Through this all, we have sensed your prayers and seen God answer wonderfully. Thank you, thank you. Thank you to those in Texas, as well as many other states in the Union. Thanks to our friends oversees. Thanks to all. "The prayer of a righteous man can accomplish much." I am going to close this post with an excerpt from my journal from last November that summarizes my hopes and prayers for the little fella:

On another note, I think of you, my little Paton – yet unborn. I love you. You have spina bifida, they tell us. Our prayer has been, and will be, that God will show mercy and heal your soul. And that the strength of your soul, combined with the weakness of your body, will proclaim an irresistible message of grace to those around you. Son, allow the Lord to be mighty through you. Trust Him. Love Him. He owes us nothing. Health or “normality” is not our birthright, but rather condemnation and destruction are. Praise Him for any good thing He bestows as a matter of His undeserved kindness. I love ya’, fella’, and can’t wait to meet ya’!

Today's the Day

Today's the day we bring Paton home! We will be heading to the hospital shortly to check Paton out. Of course, that will be an all-day affair. After we leave the NICU, we have to see orthopedics, who will fit him with a boot to help correct the club foot. The kids are really excited to see him home. Well, OK, Hannah is excited. David & Charis aren't quite sure. :) We're all looking forward to getting back to some-kind-of-normal. The new "normal." God has been so good to us. We are filled with joy. I'll try to post some pictures once he's home.

Going Home! -- Yeah and Yikes!

We had a big consultation this morning with all the doctors and nurses. Here's the bottom line: Paton's going home by the weekend! We are nervous, but we are thrilled. The neurosurgeon is convinced that the swelling on his back is not a build-up of cerebro-spinal fluid, but just swelling from the surgery. He feels it has gotten a little better, and will completely go away over the next few weeks or months. We'll have to keep a watch, but at this point it looks as if there is no hydrocephalus, and therefore no need for a shunt! This is just amazing, as 80-90% of spina bifida kids have to have one. Of course, it could happen later. But for now, we're good. He cannot have any pressure on his back until it heals, so it will take some adjustments with sleeping, feeding, holding, trasporting, etc. He will have a specialized car seat (bed), and specialized positioners. He will also go home with an orthopedic boot on his leg to help correct the clubbing. We just finished infant CPR -- kind of scary.

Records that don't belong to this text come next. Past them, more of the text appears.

(* ===== verification/HttpParse.v ===== *)
(** * The HTTP parser

    [HTTPParser] (src/httpparser.cpp, include/httpparser.h), which reads the opening of a WebSocket: a
    machine that takes octets one at a time and calls its listener.  [Execute] is a loop over the octets
    it is given ([exec_loop]); one octet is [parse_byte], with a definition for each state that does
    more than move to the next.  [goto reexecute_byte] is a call of the definition of the new state.  A
    pointer that marks where a string began is the octets since then, [None] when it is null.  A failed
    [assert] and a read outside of a table are a [Fault].  The parser is built as it is by default, with
    [HTTP_PARSER_STRICT].  At the end, the reader of URLs.

    The listener returns 0 from its callbacks but [on_headers_complete], which returns 1 when [skip] is
    true: so does the only listener, the WebSocket connection, with [skip] for clients.

    The class [HttpParser] is what a connection knows of the parser, [HttpParserLaws] what it relies on. *)

From S2P Require Import Prelude Wire Octets IpAddress.

(** ** Interface *)

(** The callbacks of [HTTPParser::Listener]. *)
Inductive HttpCall :=
  | on_message_begin
  | on_url (at_ : bytes)
  | on_status_complete
  | on_header_field (at_ : bytes)
  | on_header_value (at_ : bytes)
  | on_headers_complete
  | on_body (at_ : bytes)
  | on_message_complete.

(** What the parser tells of the message it reads. *)
Record HttpInfo := mkHttpInfo { hi_method : bytes; hi_major : Z; hi_minor : Z; hi_status : Z }.

(** The callbacks a call of [Execute] makes, what is known at each, and the octets it took. *)
Class HttpParser (P : Type) := {
  hp_new : bool → P;   (** [true]: responses *)
  hp_Execute : bytes → P → checked (P * list (HttpCall * HttpInfo) * Z);
}.

Class HttpParserLaws (P : Type) `{HttpParser P} := {
  hp_ok : P → Prop;
  hp_new_ok : ∀ b, hp_ok (hp_new b);
  hp_Execute_ok : ∀ data p, bytes_ok data → hp_ok p → ∃ p' calls n, hp_Execute data p = Got (p', calls, n) ∧ hp_ok p';
}.

(** ** Tables *)

Definition method_strings : list bytes :=
  [octets "DELETE"; octets "GET"; octets "HEAD"; octets "POST"; octets "PUT"; octets "CONNECT"; octets "OPTIONS";
   octets "TRACE"; octets "COPY"; octets "LOCK"; octets "MKCOL"; octets "MOVE"; octets "PROPFIND"; octets
   "PROPPATCH"; octets "SEARCH"; octets "UNLOCK"; octets "REPORT"; octets "MKACTIVITY"; octets "CHECKOUT"; octets
   "MERGE"; octets "M-SEARCH"; octets "NOTIFY"; octets "SUBSCRIBE"; octets "UNSUBSCRIBE"; octets "PATCH"; octets
   "PURGE"].

(** The letters of tokens, in lower case. *)
Definition tokens : bytes :=
  ([0; 0; 0; 0; 0; 0; 0; 0; 0; 0; 0; 0; 0; 0; 0; 0;
   0; 0; 0; 0; 0; 0; 0; 0; 0; 0; 0; 0; 0; 0; 0; 0;
   0; 33; 0; 35; 36; 37; 38; 39; 0; 0; 42; 43; 0; 45; 46; 0;
   48; 49; 50; 51; 52; 53; 54; 55; 56; 57; 0; 0; 0; 0; 0; 0;
   0; 97; 98; 99; 100; 101; 102; 103; 104; 105; 106; 107; 108; 109; 110; 111;
   112; 113; 114; 115; 116; 117; 118; 119; 120; 121; 122; 0; 0; 0; 94; 95;
   96; 97; 98; 99; 100; 101; 102; 103; 104; 105; 106; 107; 108; 109; 110; 111;
   112; 113; 114; 115; 116; 117; 118; 119; 120; 121; 122; 0; 124; 0; 126; 0]) ++ replicate 128 0.

(** The initialiser has 128 values: the others are 0. *)
Definition unhex : list Z :=
  ([-1; -1; -1; -1; -1; -1; -1; -1; -1; -1; -1; -1; -1; -1; -1; -1;
   -1; -1; -1; -1; -1; -1; -1; -1; -1; -1; -1; -1; -1; -1; -1; -1;
   -1; -1; -1; -1; -1; -1; -1; -1; -1; -1; -1; -1; -1; -1; -1; -1;
   0; 1; 2; 3; 4; 5; 6; 7; 8; 9; -1; -1; -1; -1; -1; -1;
   -1; 10; 11; 12; 13; 14; 15; -1; -1; -1; -1; -1; -1; -1; -1; -1;
   -1; -1; -1; -1; -1; -1; -1; -1; -1; -1; -1; -1; -1; -1; -1; -1;
   -1; 10; 11; 12; 13; 14; 15; -1; -1; -1; -1; -1; -1; -1; -1; -1;
   -1; -1; -1; -1; -1; -1; -1; -1; -1; -1; -1; -1; -1; -1; -1; -1]) ++ replicate 128 0.

Definition normal_url_char : bytes :=
  [0; 0; 0; 0; 246; 255; 255; 127; 255; 255; 255; 255; 255; 255; 255; 127] ++ replicate 16 0.

Definition BIT_AT (a : bytes) (i : Z) : bool := negb (Z.land (zget (Z.shiftr i 3) a) (Z.shiftl 1 (Z.land i 7)) =? 0).

Definition LOWER (c : Z) : Z := Z.lor c 32.
Definition IS_ALPHA (c : Z) : bool := (97 <=? LOWER c) && (LOWER c <=? 122).
Definition IS_NUM (c : Z) : bool := (48 <=? c) && (c <=? 57).
Definition IS_ALPHANUM (c : Z) : bool := IS_ALPHA c || IS_NUM c.
Definition IS_HEX (c : Z) : bool := IS_NUM c || ((97 <=? LOWER c) && (LOWER c <=? 102)).
Definition IS_MARK (c : Z) : bool := bool_decide (c ∈ octets "-_.!~*'()").
Definition IS_USERINFO_CHAR (c : Z) : bool := IS_ALPHANUM c || IS_MARK c || bool_decide (c ∈ octets "%;:&=+$,").
Definition TOKEN (c : Z) : Z := zget c tokens.
Definition IS_URL_CHAR (c : Z) : bool := BIT_AT normal_url_char c.
Definition IS_HOST_CHAR (c : Z) : bool := IS_ALPHANUM c || (c =? 46) || (c =? 45).

Notation CR := 13.
Notation LF := 10.
Notation SP := 32.
Notation ULLONG_MAX := (2 ^ 64 - 1).
Definition HTTP_MAX_HEADER_SIZE : Z := 80 * 1024.

(** ** The state of a parser *)

Inductive HttpType := HTTP_REQUEST | HTTP_RESPONSE | HTTP_BOTH.

Inductive HttpState :=
  | s_dead
  | s_start_req_or_res | s_res_or_resp_H
  | s_start_res | s_res_H | s_res_HT | s_res_HTT | s_res_HTTP
  | s_res_first_http_major | s_res_http_major | s_res_first_http_minor | s_res_http_minor
  | s_res_first_status_code | s_res_status_code | s_res_status | s_res_line_almost_done
  | s_start_req | s_req_method | s_req_spaces_before_url
  | s_req_schema | s_req_schema_slash | s_req_schema_slash_slash
  | s_req_server_start | s_req_server | s_req_server_with_at
  | s_req_path | s_req_query_string_start | s_req_query_string | s_req_fragment_start | s_req_fragment
  | s_req_http_start | s_req_http_H | s_req_http_HT | s_req_http_HTT | s_req_http_HTTP
  | s_req_first_http_major | s_req_http_major | s_req_first_http_minor | s_req_http_minor
  | s_req_line_almost_done
  | s_header_field_start | s_header_field | s_header_value_start | s_header_value | s_header_value_lws
  | s_header_almost_done
  | s_chunk_size_start | s_chunk_size | s_chunk_parameters | s_chunk_size_almost_done
  | s_headers_almost_done | s_headers_done
  | s_chunk_data | s_chunk_data_almost_done | s_chunk_data_done
  | s_body_identity | s_body_identity_eof | s_message_done.

#[global] Instance HttpState_eq_dec : EqDecision HttpState.
Proof. solve_decision. Defined.

Inductive HeaderState :=
  | h_general | h_C | h_CO | h_CON
  | h_matching_connection | h_matching_proxy_connection | h_matching_content_length
  | h_matching_transfer_encoding | h_matching_upgrade
  | h_connection | h_content_length | h_transfer_encoding | h_upgrade
  | h_matching_transfer_encoding_chunked | h_matching_connection_keep_alive | h_matching_connection_close
  | h_transfer_encoding_chunked | h_connection_keep_alive | h_connection_close.

Inductive HttpErrno :=
  | HPE_OK | HPE_INVALID_EOF_STATE | HPE_HEADER_OVERFLOW | HPE_CLOSED_CONNECTION
  | HPE_INVALID_VERSION | HPE_INVALID_STATUS | HPE_INVALID_METHOD | HPE_INVALID_URL | HPE_LF_EXPECTED
  | HPE_INVALID_HEADER_TOKEN | HPE_INVALID_CONTENT_LENGTH | HPE_INVALID_CHUNK_SIZE | HPE_INVALID_CONSTANT
  | HPE_STRICT.

#[global] Instance HttpErrno_eq_dec : EqDecision HttpErrno.
Proof. solve_decision. Defined.
#[global] Instance HttpType_eq_dec : EqDecision HttpType.
Proof. solve_decision. Defined.

Definition F_CHUNKED : Z := 1.
Definition F_CONNECTION_KEEP_ALIVE : Z := 2.
Definition F_CONNECTION_CLOSE : Z := 4.
Definition F_TRAILING : Z := 8.
Definition F_UPGRADE : Z := 16.
Definition F_SKIPBODY : Z := 32.
(* ===== verification/HttpParseProps.v ===== *)
(** * The HTTP parser on any input

    No octet makes the parser fail an assertion or read outside of its tables, and each call of
    [Execute] ends with the parser in a state of which the same is true ([http_parser_laws]). *)

From S2P Require Import Prelude Wire Octets HttpParse.

(** ** The invariant *)

Definition name_state (s : HeaderState) : bool :=
  match s with
  | h_general | h_C | h_CO | h_CON | h_matching_connection | h_matching_proxy_connection | h_matching_content_length
  | h_matching_transfer_encoding | h_matching_upgrade | h_connection | h_content_length | h_transfer_encoding | h_upgrade => true
  | _ => false
  end.

Definition value_state (s : HeaderState) : bool :=
  match s with h_connection | h_transfer_encoding => false | _ => true end.

(** [nread] is the count of header octets at the start of a chunk. *)
Definition state_ok (nread : Z) (h : Http) : Prop :=
  match ht_state h with
  | s_req_method => ∃ s, method_strings !! Z.to_nat (ht_method h) = Some s ∧ 0 <= ht_index h <= Zlen s
  | s_header_field => name_state (ht_header_state h) = true
  | s_header_value => value_state (ht_header_state h) = true
  | s_body_identity => 0 < ht_content_length h < ULLONG_MAX
  | s_chunk_size_start => ht_nread h = nread ∧ has_flag F_CHUNKED h = true
  | s_chunk_size | s_chunk_parameters | s_chunk_size_almost_done => ht_content_length h < ULLONG_MAX ∧ has_flag F_CHUNKED h = true
  | s_chunk_data => 0 < ht_content_length h < ULLONG_MAX ∧ has_flag F_CHUNKED h = true
  | s_chunk_data_almost_done => ht_content_length h = 0 ∧ has_flag F_CHUNKED h = true
  | s_chunk_data_done => has_flag F_CHUNKED h = true
  | _ => True
  end.

Definition parser_ok (nread : Z) (h : Http) : Prop := ht_errno h = HPE_OK ∧ 0 <= ht_content_length h <= ULLONG_MAX ∧ state_ok nread h.

Definition http_ok (h : Http) : Prop := ht_errno h ≠ HPE_OK ∨ parser_ok 0 h.
Definition ws_called (e : WsCall) (c : WsConn T P) : WsConn T P := set_ws_calls (ws_calls c ++ [e]) c.

(** [if (wsl2) wsl2->e] *)
Definition notify (e : WsCall) (c : WsConn T P) : WsConn T P := if ws_listening c then ws_called e c else c.

Definition IsClient (c : WsConn T P) : bool := bool_decide (ws_role c = WsClient).

Definition with_output (f : WsOutput → WsOutput) (c : WsConn T P) : WsConn T P := set_ws_output (f (ws_output c)) c.
Definition with_opening (f : Opening → Opening) (c : WsConn T P) : WsConn T P := set_ws_opening (f (ws_opening c)) c.
Definition with_client (f : ClientOpening → ClientOpening) (c : WsConn T P) : WsConn T P := set_ws_client (f (ws_client c)) c.
Definition push_frame (f : WsFrame) (o : WsOutput) : WsOutput := set_ou_frames (ou_frames o ++ [f]) o.

(** The constructor and [Init]. *)
Definition new_conn (role : Role) (t : T) (client : ClientOpening) (alive : bool) : WsConn T P :=
  mkWsConn role true false false alive t (hp_new (bool_decide (role = WsClient)))
    (mkOpening None [] [] [] false []) client (mkFrameReader new_header_parser None 0 None 0)
    (mkWsOutput [] false None false) [].

Definition ws_Init (t : T) : WsConn T P := new_conn WsServer t (mkClientOpening NotAClient [] [] [] [] false) false.

Definition ws_InitClient (t : T) (host path : bytes) (alive : bool) (headers : list (bytes * bytes)) : WsConn T P :=
  new_conn WsClient t (mkClientOpening Connecting host (match path with [] => octets "/" | _ => path end) headers [] false) alive.

(** ** Sending and closing *)

Definition ws_Close (c : WsConn T P) : WsConn T P := ws_called onWakeupNeeded (set_ws_closeRequested true c).

(** The key for the next frame. *)
Definition next_key (c : WsConn T P) : bytes := random_key (rd_draws (ws_reader c)).
Definition draw (c : WsConn T P) : WsConn T P :=
  if IsClient c then set_ws_reader (set_rd_draws (S (rd_draws (ws_reader c))) (ws_reader c)) c else c.

Definition close_payload (code : Z) (reason : bytes) : bytes :=
  [to_byte (Z.shiftr code 8); Z.land code 255] ++ ztake 123 (c_str reason).

Definition ws_CloseWith (code : Z) (reason : bytes) (c : WsConn T P) : checked (WsConn T P) :=
  if ou_closeFrameQueued (ws_output c) then Got c else
  let payload := close_payload code reason in
  let? f := new_Frame true CloseFrame (Some payload) (Zlen payload) (IsClient c) (next_key c) in
  Got (ws_called onWakeupNeeded (with_output (λ o, set_ou_closeAfterFlush true (push_frame f (set_ou_closeFrameQueued true o))) (draw c))).
(* ===== verification/WebSocketOpenClaims.v ===== *)
(** * The opening of WebSockets

    The upgrade request a client writes is read by the HTTP parser of the server as it was built,
    and the answer by that of the client: both ends are open, however the network cuts the octets
    ([websocket_opens]).  A [parser_run] is the parser on octets of which none is the last of a message. *)

From S2P Require Import Prelude Wire Octets IpAddress HttpParse HttpParseProps WebSocketFrame WebSocket WebSocketRead WebSocketClaims WebSocketServer.

(** ** Runs of the parser *)

Section Runs.
Context (skip : bool).

(** One round of the loop that passes one octet outside of a body. *)
Definition count (h : Http) : Http :=
  if PARSING_HEADER (ht_state h) then set_ht_nread (to_dword (ht_nread h + 1)) h else h.

Definition steps (ch : Z) (h : Http) (m : Marks) (h' : Http) (m' : Marks) (cs : list (HttpCall * HttpInfo)) : Prop :=
  in_body (ht_state h) = false ∧ ht_nread (count h) <= HTTP_MAX_HEADER_SIZE ∧ parse_byte skip ch [] (count h) m = Got (Next 1 h' m' cs).

Inductive parser_run : Http → Marks → bytes → list (HttpCall * HttpInfo) → Http → Marks → Prop :=
  | run_nil h m : parser_run h m [] [] h m
  | run_cons ch w h m h1 m1 cs1 cs h2 m2 :
      steps ch h m h1 m1 cs1 → parser_run h1 (pass [ch] m1) w cs h2 m2 → parser_run h m (ch :: w) (cs1 ++ cs) h2 m2.

Lemma parse_byte_rest ch rest h m : in_body (ht_state h) = false → parse_byte skip ch rest h m = parse_byte skip ch [] h m.
Proof. unfold parse_byte. by destruct (ht_state h). Qed.

Lemma count_state h : ht_state (count h) = ht_state h.
Proof. unfold count. by case_match. Qed.

Lemma count_header_state h : ht_header_state (count h) = ht_header_state h.
Proof. unfold count. by case_match. Qed.

Lemma run_app h m w1 cs1 h1 m1 w2 cs2 h2 m2 :
  parser_run h m w1 cs1 h1 m1 → parser_run h1 m1 w2 cs2 h2 m2 → parser_run h m (w1 ++ w2) (cs1 ++ cs2) h2 m2.
Proof.
  induction 1 as [|ch w h m hx mx csx cs hy my Hs Hr IH]; [done|]. intros H2. rewrite <- app_assoc. cbn. econstructor; [done|]. by apply IH.
Qed.

Lemma run_split w1 w2 h m cs h2 m2 :
  parser_run h m (w1 ++ w2) cs h2 m2 → ∃ h1 m1 cs1 cs2, parser_run h m w1 cs1 h1 m1 ∧ parser_run h1 m1 w2 cs2 h2 m2 ∧ cs = cs1 ++ cs2.
Proof.
  revert h m cs. induction w1 as [|ch w1 IH]; intros h m cs Hr; [by exists h, m, [], cs; split; [constructor|]|].
  inversion Hr as [|? ? ? ? hx mx csx cs' ? ? Hs Hr']; subst. apply IH in Hr' as (h1 & m1 & cs1 & cs2 & H1 & H2 & ->).
  exists h1, m1, (csx ++ cs1), cs2. split_and!; [by econstructor|done|by rewrite app_assoc].
Qed.
(** What a closed connection did. *)
Definition closed_well c : Prop :=
  ws_inited c = false ∧ (ws_role c = WsClient → ws_listening c = true → told_the_end (ws_calls c)).

Record server_inv s : Prop := {
  si_sorted : om_sorted (sv_connections s);
  si_ids : ∀ id c, (id, c) ∈ sv_connections s → id <= sv_nextConnId s;
  si_conns : ∀ id c, (id, c) ∈ sv_connections s → live c ∧ reader_ok (ws_reader c);
  si_pending : Forall (λ r, wt_ok (pc_transport r)) (sv_pendingConnects s);
  si_closed : Forall closed_well (sv_recentlyClosed s);
}.

Lemma close_conn_well c : live c → closed_well (close_conn c).
Proof.
  intros [Hi Hin]. assert (ws_inited (NotifyClose c) = true) as Hn by (unfold NotifyClose; repeat case_match; done).
  assert (ws_role (close_conn c) = ws_role c ∧ ws_listening (close_conn c) = ws_listening c) as [Hr Hl].
  { unfold close_conn, ws_End, NotifyClose, ws_called. repeat case_match; done. }
  split; [unfold close_conn, ws_End; by rewrite Hn|]. rewrite Hr, Hl. by apply close_told.
Qed.

Lemma add_connection_inv c s : live c → reader_ok (ws_reader c) → server_inv s → server_inv (add_connection c s).
Proof.
  intros Hc Hr [Hs Hids Hcs Hp Hcl]. split; cbn; [by apply om_set_sorted|..|done|done].
  - intros id d [[= -> ->]|Hin]%om_set_elem; [lia|]. apply Hids in Hin. lia.
  - intros id d [[= -> ->]|Hin]%om_set_elem; [done|]. by eapply Hcs.
Qed.

Lemma new_connection_inv role t client alive s :
  wt_ok t → cl_errorNotified client = false → server_inv s → server_inv (add_connection (new_conn role t client alive) s).
Proof. intros Ht He. destruct (new_conn_ok role t client alive Ht He). by apply add_connection_inv. Qed.

Lemma CreateConnection_inv o s : accepted_ok o → server_inv s → server_inv (CreateConnection o s).
Proof.
  intros Ho Hs. destruct o as [t|]; cbn; [by apply new_connection_inv|]. destruct Hs as [Hs Hids Hcs Hp Hcl]. split; try done.
  cbn. intros id c Hin. apply Hids in Hin. lia.
Qed.

Lemma DrainPendingConnects_inv s : server_inv s → server_inv (DrainPendingConnects s).
Proof.
  intros Hs. unfold DrainPendingConnects. destruct Hs as [Hs Hids Hcs Hp Hcl].
  assert (server_inv (mkWsServer (sv_inited s) (sv_nextConnId s) (sv_connections s) (sv_recentlyClosed s) [])) as H0 by (by split; cbn).
  revert H0. generalize (mkWsServer (sv_inited s) (sv_nextConnId s) (sv_connections s) (sv_recentlyClosed s) []). clear -Hp HN HK.
  induction Hp as [|r rs Hr _ IH]; intros s0 H0; cbn [foldl]; [done|]. apply IH. by apply new_connection_inv.
Qed.

Lemma accept_all_inv l s : Forall accepted_ok l → server_inv s → server_inv (foldl (λ s t, CreateConnection t s) s l).
Proof. intros Hl. revert s. induction Hl; intros s Hs; cbn [foldl]; [done|]. auto using CreateConnection_inv. Qed.

(** In the middle of a round: some connections are to be closed. *)
Record round_inv (todo toClose : list Z) s : Prop := {
  ri_sorted : om_sorted (sv_connections s);
  ri_ids : ∀ id c, (id, c) ∈ sv_connections s → id <= sv_nextConnId s;
  ri_conns : ∀ id c, (id, c) ∈ sv_connections s → live c ∧ (id ∈ toClose ∨ reader_ok (ws_reader c)) ∧ (id ∈ todo → reader_ok (ws_reader c));
  ri_pending : Forall (λ r, wt_ok (pc_transport r)) (sv_pendingConnects s);
  ri_closed : Forall closed_well (sv_recentlyClosed s);
}.
Lemma project_extends_query_witness :
  ∃ node,
    New.project (Sample.qVariants Sample.lax) (MapObject Sample.plainMap)
      = Ok node
    ∧ options node = Sample.lax
    ∧ includes (query node) (dq +:+ "NAME" +:+ dq +:+ ": name").
Proof.
  destruct (New.project (Sample.qVariants Sample.lax)
              (MapObject Sample.plainMap)) as [node|e] eqn:Hnode;
    [| by vm_compute in Hnode].
  destruct (project_extends_query _ _ _ Hnode) as (Hopt & _ & Hfrag).
  exists node. split_and!; [done | done |].
  apply (Hfrag "NAME" (CfgString "name")
           {| Field.key := "NAME";
              Field.query := dq +:+ "NAME" +:+ dq +:+ ": name";
              Field.parser := None |}); [| done].
  do 2 apply list_elem_of_further. apply list_elem_of_here.
Defined.

Lemma strict_project_has_parser_witness :
  ∃ node P,
    New.project (Sample.qVariants Sample.strict)
      (MapObject [("msrp", CfgParser (ParserFn Sample.isString))]) = Ok node
    ∧ parser node = Some P.
Proof.
  destruct (New.project (Sample.qVariants Sample.strict)
              (MapObject [("msrp", CfgParser (ParserFn Sample.isString))]))
    as [node|e] eqn:Hnode; [| by vm_compute in Hnode].
  destruct (strict_project_has_parser (Sample.qVariants Sample.strict)
              (MapObject [("msrp", CfgParser (ParserFn Sample.isString))])
              node)
    as (fields & P & _ & _ & _ & Heq); [done | done | done |].
  exists node, P. split; [done |]. by rewrite Heq.
Defined.
(** * A round-robin HTTP load balancer: shallow embedding and properties

    Source: [loadbalancer/loadbalancer.go].

    The registry ([LoadBalancer.servers]) is a Go slice of [Server] values
    that is never re-sliced or appended to after [NewLoadBalancer]; the
    pointers [&lb.servers[i]] that the Go code hands around are modelled as
    the index [i] into that slice, so that a [SetHealth] through such a
    pointer is an in-place update of the registry.  The rotation counter is
    a [uint64], modelled as a [Z] with the wrap-around of
    [atomic.AddUint64] written out.  The network (liveness probes and the
    reverse proxy) and the clock are parameters of the operations that use
    them.  Every operation returns the trace of the observable effects it
    performed ([SetHealth] commits, log lines, outbound requests). *)

From Stdlib Require Import ZArith Lia.
From stdpp Require Import base list strings gmap.

Local Open Scope string_scope.
Local Open Scope list_scope.
Local Open Scope nat_scope.

(** ** Data model *)

(** [type Server struct { URL *url.URL; Healthy bool; mutex sync.RWMutex }].
    The URL is kept as the string it was parsed from; the mutex only
    serialises accesses to [Healthy] and has no sequential content. *)
Record Server : Type := mkServer {
  URL : string;
  Healthy : bool;
}.

(** [type LoadBalancer struct { servers []Server; current uint64 }] *)
Record LoadBalancer : Type := mkLoadBalancer {
  servers : list Server;
  current : Z;
}.

#[global] Instance Server_eq_dec : EqDecision Server.
Proof. solve_decision. Defined.

Definition uint64_modulus : Z := 2 ^ 64.

(** A counter value that fits the [uint64] field. *)
Definition is_uint64 (c : Z) : Prop := (0 ≤ c < uint64_modulus)%Z.

(** [atomic.AddUint64(&c, delta)]: the new value, wrapped to 64 bits. *)
Definition AddUint64 (c delta : Z) : Z := ((c + delta) mod uint64_modulus)%Z.

(** [func (s *Server) SetHealth(healthy bool)] *)
Definition SetHealth (healthy : bool) (s : Server) : Server :=
  {| URL := URL s; Healthy := healthy |}.

(** [func (s *Server) IsHealthy() bool] *)
Definition IsHealthy (s : Server) : bool := Healthy s.

(** [lb.servers[i].SetHealth(healthy)], through a pointer [&lb.servers[i]]. *)
Definition set_health_at (i : nat) (healthy : bool) (lb : LoadBalancer)
  : LoadBalancer :=
  {| servers := alter (SetHealth healthy) i (servers lb);
     current := current lb |}.

(** [func NewLoadBalancer() *LoadBalancer] *)
Definition NewLoadBalancer : LoadBalancer :=
  {| servers := [ mkServer "http://host.docker.internal:8081" true;
                  mkServer "http://host.docker.internal:8082" true;
                  mkServer "http://host.docker.internal:8083" true ];
     current := 0 |}.

(** ** Selection *)

(** The loop of [GetNextServer]:
    [for i := range lb.servers { if lb.servers[i].IsHealthy() {
       healthyServers = append(healthyServers, &lb.servers[i]) } }],
    started at index [i] on the remaining records [l]. *)
Fixpoint healthy_from (i : nat) (l : list Server) : list nat :=
  match l with
  | [] => []
  | s :: l' =>
      if IsHealthy s then i :: healthy_from (S i) l'
      else healthy_from (S i) l'
  end.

Thank you all for praying. Many of you have prayed for God to give wisdom to the doctors. That prayer, in particular, I think He's answered mightily. Most of the doctors were pretty sure he needed to be shunted, but the neurosurgeon kept insisting that we wait. I believe that was clearly the Lord's doing. Please continue to pray for us as we make the transition and try to keep in mind all the many, many things we are learning in the process. God is good.

Family Time

Enjoyed some great family time tonight. Hannah thoroughly enjoyed her little brother. Tomorrow we really hope to get some more information and answers about what the doctors are thinking for Paton. The doctors are going to confer about the ultrasound and the back swelling. They should be evaluating him regarding when he might be able to go home, and if he will need a shunt.